→ **Provided records**:
○ ○ ○ ○ ○
(** * aiops-deploy: the outlier-detection worker ([workers.py])

    A shallow embedding of [workers.py] and the properties of its
    retry executor ([_retryable]), its parameter tuner
    ([isolation_forest_params]) and its job worker ([ai_service_worker]).

    Python values are modelled by the JSON-shaped type [value]; Python
    floats are the IEEE 754 binary64 numbers of the kernel ([float]);
    Python integers are unbounded ([Z]); dictionaries are finite maps
    ([gmap string value]).  Code that raises returns [Raise e]; code with
    observable effects (logging, metrics, calls into the [rad] library,
    HTTP requests) runs in the trace monad [M].

    The libraries [rad] and [requests] are parameters of the model: a
    call into [rad] returns or raises as the library decides, and the
    network decides the fate of every request.  Left out: the thread the
    worker runs on (the model is the run of one worker), the lookup of
    the HTTP verb on the session (the model is of a method that names
    one, [is_http_verb], as the worker's "post" does), and the
    serialization of the payload. *)

From Stdlib Require Import ZArith Lia Floats Bool String List.
From stdpp Require Import base option list gmap strings pretty.
Import ListNotations.

#[local] Set Warnings "-inexact-float,-register-all".
#[local] Open Scope string_scope.
#[local] Open Scope list_scope.
#[local] Open Scope Z_scope.

(** ** Python values and exceptions *)

Inductive value : Type :=
| VNone
| VBool (b : bool)
| VInt (z : Z)
| VFloat (f : float)
| VStr (s : string)
| VList (l : list value)
| VDict (d : gmap string value).

Inductive exn : Type :=
| KeyError (key : string)
| TypeError
| ValueError
| OverflowError
| HTTPError (msg : string)
| ConnectionError (msg : string)
| OtherError (name : string).

Inductive result (A : Type) : Type :=
| OK (a : A)
| Raise (e : exn).
Arguments OK {A} a.
Arguments Raise {A} e.

#[export] Instance result_ret : MRet result := fun A a => OK a.
#[export] Instance result_bind : MBind result := fun A B f m =>
  match m with
  | OK a => f a
  | Raise e => Raise e
  end.

(** [d[key]] on a value: only a dict can be subscripted by a string. *)
Definition getitem (d : value) (key : string) : result value :=
  match d with
  | VDict m =>
      match m !! key with
      | Some v => OK v
      | None => Raise (KeyError key)
      end
  | _ => Raise TypeError
  end.

(** [d[key]] on a dict. *)
Definition subscript (d : gmap string value) (key : string) : result value :=
  getitem (VDict d) key.

(** [d[outer][inner]] on a nested dict. *)
Definition nested_field (output : value) (outer inner : string) : result value :=
  d ← getitem output outer; getitem d inner.

(** ** The numeric tower: [int] (with [bool]) and [float] *)

Inductive num : Type :=
| NInt (z : Z)
| NFloat (f : float).

Definition as_num (v : value) : result num :=
  match v with
  | VBool b => OK (NInt (Z.b2z b))
  | VInt z => OK (NInt z)
  | VFloat f => OK (NFloat f)
  | _ => Raise TypeError
  end.

(** [float(z)] for an int [z]: rounded to the nearest binary64 number,
    ties to even; [OverflowError] when the rounded value is not finite. *)
Definition float_of_int (z : Z) : result float :=
  match binary_normalize prec emax z 0 false with
  | S754_infinity _ => Raise OverflowError
  | sf => OK (SF2Prim sf)
  end.

(** The integer part of a finite float, truncated toward zero. *)
Definition sf_trunc (sf : spec_float) : option Z :=
  match sf with
  | S754_zero _ => Some 0
  | S754_finite s m e => Some (cond_Zopp s (Z.shiftl (Zpos m) e))
  | S754_infinity _ | S754_nan => None
  end.

(** [int(x)]: an int is itself; a float is truncated; a NaN raises
    [ValueError] and an infinity [OverflowError]. *)
Definition py_int (x : num) : result Z :=
  match x with
  | NInt z => OK z
  | NFloat f =>
      match Prim2SF f with
      | S754_nan => Raise ValueError
      | S754_infinity _ => Raise OverflowError
      | sf => match sf_trunc sf with
              | Some z => OK z
              | None => Raise ValueError
              end
      end
  end.

(** The exact comparison of a float with an int (Python does not round
    the int); [None] for a NaN. *)
Definition sf_compare_Z (sf : spec_float) (n : Z) : option comparison :=
  match sf with
  | S754_nan => None
  | S754_infinity s => Some (if s then Lt else Gt)
  | S754_zero _ => Some (0 ?= n)
  | S754_finite s m e =>
      let v := cond_Zopp s (Zpos m) in
      Some (if 0 <=? e then v * 2 ^ e ?= n else v ?= n * 2 ^ (- e))
  end.

Definition num_lt (x y : num) : bool :=
  match x, y with
  | NInt a, NInt b => a <? b
  | NFloat a, NFloat b => PrimFloat.ltb a b
  | NFloat a, NInt b =>
      match sf_compare_Z (Prim2SF a) b with Some Lt => true | _ => false end
  | NInt a, NFloat b =>
      match sf_compare_Z (Prim2SF b) a with Some Gt => true | _ => false end
  end.

(** [x == 0]. *)
Definition num_is_zero (x : num) : bool :=
  match x with
  | NInt a => a =? 0
  | NFloat a => PrimFloat.eqb a 0%float
  end.

(** [x * y] on numbers; an int operand of a float product is converted
    first. *)
Definition num_mul (x y : num) : result num :=
  match x, y with
  | NInt a, NInt b => OK (NInt (a * b))
  | NFloat a, NFloat b => OK (NFloat (a * b)%float)
  | NInt a, NFloat b => a' ← float_of_int a; OK (NFloat (a' * b)%float)
  | NFloat a, NInt b => b' ← float_of_int b; OK (NFloat (a * b')%float)
  end.

(** [a < b] where one side is a number: ordering a number against
    anything that is not a number is a [TypeError]. *)
Definition py_lt (a b : value) : result bool :=
  x ← as_num a; y ← as_num b; OK (num_lt x y).

(** [a * b] on numbers.  Repetition of a sequence by an int is left out:
    every product of this program has a float on its right. *)
Definition py_mul (a b : value) : result num :=
  x ← as_num a; y ← as_num b; num_mul x y.

(** [v == 0]: true of the numbers equal to zero only. *)
Definition py_eq_zero (v : value) : bool :=
  match as_num v with
  | OK x => num_is_zero x
  | Raise _ => false
  end.

(** ** Module constants *)

Definition MAX_RETRIES : nat := 3.

(** ** [isolation_forest_params] *)

(** The chained comparison [0.001 < factor < 1.0]. *)
Definition strictly_inside (factor : value) : result bool :=
  lo ← py_lt (VFloat 0.001) factor;
  if lo : bool then py_lt factor (VFloat 1.0) else OK false.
○ ○ ○ ○ ○
→ **Your assignment**:
Starting from the line containing "(a * b)%float)" and ending with the final line of the data, reproduce each line exactly as it appears, including no other lines.

→ **Task solution**:
  | NFloat a, NFloat b => OK (NFloat (a * b)%float)
  | NInt a, NFloat b => a' ← float_of_int a; OK (NFloat (a' * b)%float)
  | NFloat a, NInt b => b' ← float_of_int b; OK (NFloat (a * b')%float)
  end.

(** [a < b] where one side is a number: ordering a number against
    anything that is not a number is a [TypeError]. *)
Definition py_lt (a b : value) : result bool :=
  x ← as_num a; y ← as_num b; OK (num_lt x y).

(** [a * b] on numbers.  Repetition of a sequence by an int is left out:
    every product of this program has a float on its right. *)
Definition py_mul (a b : value) : result num :=
  x ← as_num a; y ← as_num b; num_mul x y.

(** [v == 0]: true of the numbers equal to zero only. *)
Definition py_eq_zero (v : value) : bool :=
  match as_num v with
  | OK x => num_is_zero x
  | Raise _ => false
  end.

(** ** Module constants *)

Definition MAX_RETRIES : nat := 3.

(** ** [isolation_forest_params] *)

(** The chained comparison [0.001 < factor < 1.0]. *)
Definition strictly_inside (factor : value) : result bool :=
  lo ← py_lt (VFloat 0.001) factor;
  if lo : bool then py_lt factor (VFloat 1.0) else OK false.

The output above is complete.